1Cademy - Derivation of the Gradient Descent Formula

Learn Before

(Batch) Gradient Descent (Deep Learning Optimization Algorithm)

Concept

Derivation of the Gradient Descent Formula

The gradient $\nabla_x f(x)$ of a scalar function $f(x_1, x_2, x_3, ..., x_n)$ is defined as the unique vector field whose dot product with any vector $v$ at each point $x$ is the directional derivative of $f$ along $v$ . That is, $\nabla_x f(x) \cdot v = \nabla_v f(x)$

The directional derivative in direction $v$ (a unit vector) is the slope of the function $f$ in direction $v$ , namely the rate of increase of $f$ per unit of distance moved in the direction given by $v$ .

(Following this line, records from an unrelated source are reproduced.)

(* ===== verification/Writer.v ===== *)
(** * Writer: the corpus writer

    Models src/src/Runtime/src/Corpus/BinaryMarketCorpusWriter.cpp: byte
    reservations, segments, the index, the admission of records and gaps, cuts
    and finalization.  The writer's state holds the file system it writes to
    ([wr_disk], see Disk), so that every operation may fail where the platform
    may; allocation failures ([catch (...)]) are not modelled, and the clock of
    [publishCut] is an argument. *)
From stdpp Require Import base list numbers strings gmap.
From S2P Require Import Prelude Codec Layout Format DepthTransaction SourceState Disk Metadata.
From S2P Require Import BlockCodec Cut Segment.
Import Crc32c.
Local Open Scope Z_scope.

(** [struct IndexKey]: source, generation, channel. *)
Definition IndexKey : Type := Z * Z * Z.

(** An output stream: open at a position, failed, or not open. *)
Inductive Stream := Streaming (position : nat) | Broken | Closed.

Record SegmentState := MkSegmentState {
  sg_stream : Stream;
  sg_partialPath : Path;
  sg_finalPath : Path;
  sg_header : BinaryMarketSegmentHeader;
  sg_indexPositions : gmap IndexKey nat;
  sg_projectedBytes : Z;
  sg_pending : list BinaryMarketRecord; (* the first [pendingCount] elements *)
  sg_previousShardSequence : Z;
  sg_previousMonotonicNs : Z;
  sg_open : bool;
}.
#[export] Instance SegmentState_eta : Eta SegmentState := fun r =>
  MkSegmentState (sg_stream r) (sg_partialPath r) (sg_finalPath r) (sg_header r)
    (sg_indexPositions r) (sg_projectedBytes r) (sg_pending r) (sg_previousShardSequence r)
    (sg_previousMonotonicNs r) (sg_open r).

Definition segmentState0 : SegmentState :=
  MkSegmentState Closed (RootFile "") (RootFile "") segmentHeader0 ∅ 0 [] 0 0 false.

Record BinaryMarketWriterConfig := MkBinaryMarketWriterConfig {
  cf_root : string;
  cf_sources : list BinaryMarketSource;
  cf_producerEpoch : Z;
  cf_maximumBytes : Z;
  cf_segmentTargetBytes : Z;
  cf_targetDurationNs : Z;
  cf_startedReceiveNs : Z;
  cf_startedMonotonicNs : Z;
  cf_ringCapacity : Z;
  cf_shardCount : Z;
  cf_referenceVisibilityBinder : option (list Z -> list Z -> Z -> Z -> Status * list Z);
  cf_maximumReferenceBytes : Z;
  cf_retainedCompressedBytes : Z;
  cf_pendingRecordCapacity : Z;
}.
#[export] Instance BinaryMarketWriterConfig_eta : Eta BinaryMarketWriterConfig := fun r =>
  MkBinaryMarketWriterConfig (cf_root r) (cf_sources r) (cf_producerEpoch r) (cf_maximumBytes r)
    (cf_segmentTargetBytes r) (cf_targetDurationNs r) (cf_startedReceiveNs r)
    (cf_startedMonotonicNs r) (cf_ringCapacity r) (cf_shardCount r)
    (cf_referenceVisibilityBinder r) (cf_maximumReferenceBytes r) (cf_retainedCompressedBytes r)
    (cf_pendingRecordCapacity r).

Record BinaryMarketCorpusWriterState := MkWriterState {
  wr_config : BinaryMarketWriterConfig;
  wr_manifest : BinaryMarketManifest;
  wr_sources : list BinaryMarketSource;
  wr_sourceStates : list BinaryMarketSourceState;
  wr_index : list BinaryMarketIndexEntry;
  wr_gaps : list BinaryMarketGap;
  wr_segments : list SegmentState;
  wr_depthTransactions : list BinaryMarketDepthTransactionState;
  wr_projectedBytes : Z;
  wr_writeLimitBytes : Z;
  wr_maximumGapRecords : Z;
  wr_nextSegmentNumber : Z;
  wr_active : bool;
  wr_quotaReached : bool;
  wr_progress : CorpusProducerProgress;
  wr_blocks : list CorpusBlockRange;
  wr_referencePayload : list Z;
  wr_publication : CorpusPublication;
  wr_cutGeneration : Z;
  wr_cutReservedBytes : Z;
  wr_referenceReservedBytes : Z;
  wr_replayAnchorFrozen : bool;
  wr_disk : World;
}.
#[export] Instance BinaryMarketCorpusWriterState_eta : Eta BinaryMarketCorpusWriterState :=
  fun r => MkWriterState (wr_config r) (wr_manifest r) (wr_sources r) (wr_sourceStates r)
    (wr_index r) (wr_gaps r) (wr_segments r) (wr_depthTransactions r) (wr_projectedBytes r)
    (wr_writeLimitBytes r) (wr_maximumGapRecords r) (wr_nextSegmentNumber r) (wr_active r)
    (wr_quotaReached r) (wr_progress r) (wr_blocks r) (wr_referencePayload r)
    (wr_publication r) (wr_cutGeneration r) (wr_cutReservedBytes r)
    (wr_referenceReservedBytes r) (wr_replayAnchorFrozen r) (wr_disk r).
Abbreviation WriterState := BinaryMarketCorpusWriterState.

(** ** Byte arithmetic *)

Definition addWithin (current amount limit : Z) : bool :=
  (amount <=? u64_max - current) && (u64 (current + amount) <=? limit).

Definition kCutHeaderReserveBytes : Z := 4096.
Definition kSourceStorageBytes : Z :=
  sizeofz l_BinaryMarketSource + kBinaryMarketStoredChannelCount * sizeofz l_BinaryMarketGap.
Definition kSourceReservationBytes : Z := 3 * kSourceStorageBytes.
Definition kRecordCutReservationBytes : Z := 2 * sizeofz l_CorpusBlockRange.

(** [None] is [false]: the product does not fit. *)
Definition addProduct (bytes count unitBytes : Z) : option Z :=
  if negb (unitBytes =? 0) && ((u64_max - bytes) / unitBytes <? count) then None
  else Some (u64 (bytes + count * unitBytes)).

Definition cutReservationBytes (sources gaps blocks referenceBytes : Z) : option Z :=
  bytes ← addProduct kCutHeaderReserveBytes sources (sizeofz l_BinaryMarketSource);
  bytes ← addProduct bytes gaps (sizeofz l_BinaryMarketGap);
  bytes ← addProduct bytes blocks (sizeofz l_CorpusBlockRange);
  bytes ← addProduct bytes referenceBytes 1;
  if u64_max / 2 <? bytes then None else Some (u64 (bytes * 2)).

Definition size {A} (xs : list A) : Z := Z.of_nat (length xs).

Section writer.
Context `{CxetMarket} `{ByteBlockCodec}.

Definition reserveBytes (bytes : Z) (s : WriterState) : bool * WriterState :=
  if negb (addWithin (wr_projectedBytes s) bytes (wr_writeLimitBytes s))
  then (false, s <| wr_quotaReached := true |>)
  else (true, s <| wr_projectedBytes ::= fun p => u64 (p + bytes) |>).

(** ** Segments *)

Definition putSegment (shard : nat) (segment : SegmentState) (s : WriterState) : WriterState :=
  s <| wr_segments ::= <[shard := segment]> |>.

(** An operation of the file system, run by the writer. *)
Definition onDisk (f : World -> bool * World) (s : WriterState) : bool * WriterState :=
  let '(ok, disk) := f (wr_disk s) in (ok, s <| wr_disk := disk |>).

(** [writeBytes(segment.stream, ...)] *)
Definition writeSegment (bytes : list Z) (s : WriterState) (segment : SegmentState)
  : bool * (WriterState * SegmentState) :=
  match sg_stream segment with
  | Streaming position =>
      let '(ok, s) := onDisk (writeAt (sg_partialPath segment) position bytes) s in
      (ok, (s, segment <| sg_stream := if ok then Streaming (position + length bytes)
                                       else Broken |>))
  | _ => (false, (s, segment <| sg_stream := Broken |>))
  end.

(** [seekp]: on a stream that is not open it sets the fail bit. *)
Definition seekSegment (position : nat) (segment : SegmentState) : SegmentState :=
  segment <| sg_stream ::= fun stream =>
    match stream with Streaming _ => Streaming position | _ => Broken end |>.

(** [stream.flush()] and [stream.good()]; flushing a closed stream does nothing. *)
Definition flushStream (s : WriterState) (segment : SegmentState)
  : bool * (WriterState * SegmentState) :=
  match sg_stream segment with
  | Streaming position =>
      let '(ok, s) := onDisk attempt s in
      (ok, (s, segment <| sg_stream := if ok then Streaming position else Broken |>))
  | Broken => (false, (s, segment))
  | Closed => (true, (s, segment))
  end.

Definition openSegment (shardIndex : Z) (s : WriterState) : bool * WriterState :=
  let shard := Z.to_nat shardIndex in
  match wr_segments s !! shard with
  | None => (false, s)
  | Some segment =>
      if sg_open segment then (true, s)
      else if wr_nextSegmentNumber s =? u32_max then (false, s)
      else
        let segment := segmentState0
          <| sg_previousShardSequence := sg_previousShardSequence segment |>
          <| sg_previousMonotonicNs := sg_previousMonotonicNs segment |> in
        if negb workspacePrepare then (false, putSegment shard segment s)
        else
          let number := wr_nextSegmentNumber s in
          let s := s <| wr_nextSegmentNumber := u32 (number + 1) |> in
          let segment := segment
            <| sg_header ::= fun h => h
                <| sh_headerBytes := sizeofz l_BinaryMarketSegmentHeader |>
                <| sh_recordBytes := sizeofz l_BinaryMarketRecord |>
                <| sh_segmentNumber := number |>
                <| sh_producerEpoch := cf_producerEpoch (wr_config s) |>
                <| sh_shardIndex := shardIndex |> |>
            <| sg_partialPath := segmentPath shardIndex number Partial |>
            <| sg_finalPath := segmentPath shardIndex number Sealed |> in
          let '(ok, s) := onDisk (openTruncated (sg_partialPath segment)) s in
          if negb ok then (false, putSegment shard (segment <| sg_stream := Broken |>) s)
          else
            let segment := segment <| sg_stream := Streaming 0 |> in
            let '(ok, (s, segment)) :=
              writeSegment (obj l_BinaryMarketSegmentHeader (sg_header segment)) s segment in
            if negb ok then (false, putSegment shard segment s)
            else (true, putSegment shard (segment
              <| sg_projectedBytes := sizeofz l_BinaryMarketSegmentHeader +
                                      sizeofz l_BinaryMarketSegmentFooter |>
              <| sg_open := true |>) s)
  end.

(** The cut's reference to a block that is about to be written. *)
Definition blockRange (segment : SegmentState) (first final : BinaryMarketRecord)
  (block : BinaryMarketBlockHeader) : CorpusBlockRange :=
  MkCorpusBlockRange
    (u64 (sizeofz l_BinaryMarketSegmentHeader + sh_storedBlockBytes (sg_header segment)))
    (h_receiveMonotonicNs (rec_header first)) (h_receiveMonotonicNs (rec_header final))
    (sh_segmentNumber (sg_header segment)) (sh_shardIndex (sg_header segment)) 0 block.

Definition flushBlock (s : WriterState) (segment : SegmentState)
  : bool * (WriterState * SegmentState) :=
  match list.head (sg_pending segment), list.last (sg_pending segment) with
  | Some first, Some final =>
      match encodeBlock (sh_blockCount (sg_header segment)) (sg_pending segment) with
      | None => (false, (s, segment))
      | Some (block, encoded) =>
          let physicalBytes := u64 (sizeofz l_BinaryMarketBlockHeader + size encoded) in
          let range := blockRange segment first final block in
          let reservedBytes := u64 (size (sg_pending segment) * binaryMarketPendingRecordBytes) in
          if reservedBytes <? physicalBytes then (false, (s, segment))
          else
            run (s, segment) := writeSegment (obj l_BinaryMarketBlockHeader block) s segment
              orelse false in
            run (s, segment) := writeSegment encoded s segment orelse false in
            let released := u64 (reservedBytes - physicalBytes) in
            (true,
             (s <| wr_blocks ::= fun blocks => blocks ++ [range] |>
                <| wr_publication ::= retain range encoded |>
                <| wr_projectedBytes ::= fun p => u64 (p - released) |>,
              segment <| sg_projectedBytes ::= fun p => u64 (p - released) |>
                <| sg_header ::= fun h => h
                     <| sh_storedBlockBytes ::= fun b => u64 (b + physicalBytes) |>
                     <| sh_blockCount ::= fun n => u32 (n + 1) |> |>
                <| sg_pending := [] |>))
      end
  | _, _ => (true, (s, segment))
  end.

(** [sealSegment] on an open segment. *)
Definition sealOpen (s : WriterState) (segment : SegmentState)
  : bool * (WriterState * SegmentState) :=
  run (s, segment) := flushBlock s segment orelse false in
  let segment := segment <| sg_header ::= sealHeader |> in
  run (s, segment) := writeSegment (obj l_BinaryMarketSegmentHeader (sg_header segment)) s
    (seekSegment 0 segment) orelse false in
  let fileEnd := length (default [] (w_files (wr_disk s) (sg_partialPath segment))) in
  run (s, segment) := writeSegment
    (obj l_BinaryMarketSegmentFooter (sealFooter (sg_header segment))) s
    (seekSegment fileEnd segment) orelse false in
  run (s, segment) := flushStream s segment orelse false in
  let segment := segment <| sg_stream := Closed |> in
  let '(ok, s) := onDisk (syncFile (sg_partialPath segment)) s in
  if negb ok then (false, (s, segment))
  else
    let '(ok, s) := onDisk (rename (sg_partialPath segment) (sg_finalPath segment)) s in
    if negb ok then (false, (s, segment))
    else
      (true, (s <| wr_manifest ::= fun m => m <| mf_segmentCount ::= fun n => u32 (n + 1) |> |>,
              segment <| sg_open := false |> <| sg_indexPositions := ∅ |>)).

Definition sealSegment (shard : nat) (s : WriterState) : bool * WriterState :=
  match wr_segments s !! shard with
  | None => (false, s)
  | Some segment =>
      if negb (sg_open segment) then (true, s)
      else let '(ok, (s, segment)) := sealOpen s segment in (ok, putSegment shard segment s)
  end.

(** [if (segment.open && !flushBlock(state, segment))] *)
Definition flushShard (shard : nat) (s : WriterState) : bool * WriterState :=
  match wr_segments s !! shard with
  | None => (true, s)
  | Some segment =>
      if negb (sg_open segment) then (true, s)
      else let '(ok, (s, segment)) := flushBlock s segment in (ok, putSegment shard segment s)
  end.

(** A loop over shards that stops at the first failure. *)
Fixpoint forShards (f : nat -> WriterState -> bool * WriterState) (shards : list nat)
  (s : WriterState) : bool * WriterState :=
  match shards with
  | [] => (true, s)
  | shard :: shards => run s := f shard s orelse false in forShards f shards s
  end.
Definition allShards (s : WriterState) : list nat := seq 0 (length (wr_segments s)).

To minimize $f$ , we would like to ﬁnd the direction in which $f$ decreases the fastest. We can do this using the directional derivative: $\min_{v, v^Tv = 1} \nabla_x f(x) \cdot v= \min_{v, v^Tv = 1} ||\nabla_x f(x)||_2 ||v||_2 \cos \theta$ where θ is the angle between $v$ and the gradient. Substituting in $||v||_2= 1$ and ignoring factors that do not depend on $v$ , this simpliﬁes to $\min_{v}cos θ$ .

This is minimized when $v$ points in the opposite direction as the gradient. In otherwords, the gradient points directly uphill, and the negative gradient points directly down hill. We can decrease $f$ by moving in the direction of the negative gradient.

Hence we have $x' = x-\alpha \frac{df(x)}{dx}$ where $\alpha$ is the learning rate, a positive scalar determining the size of the step.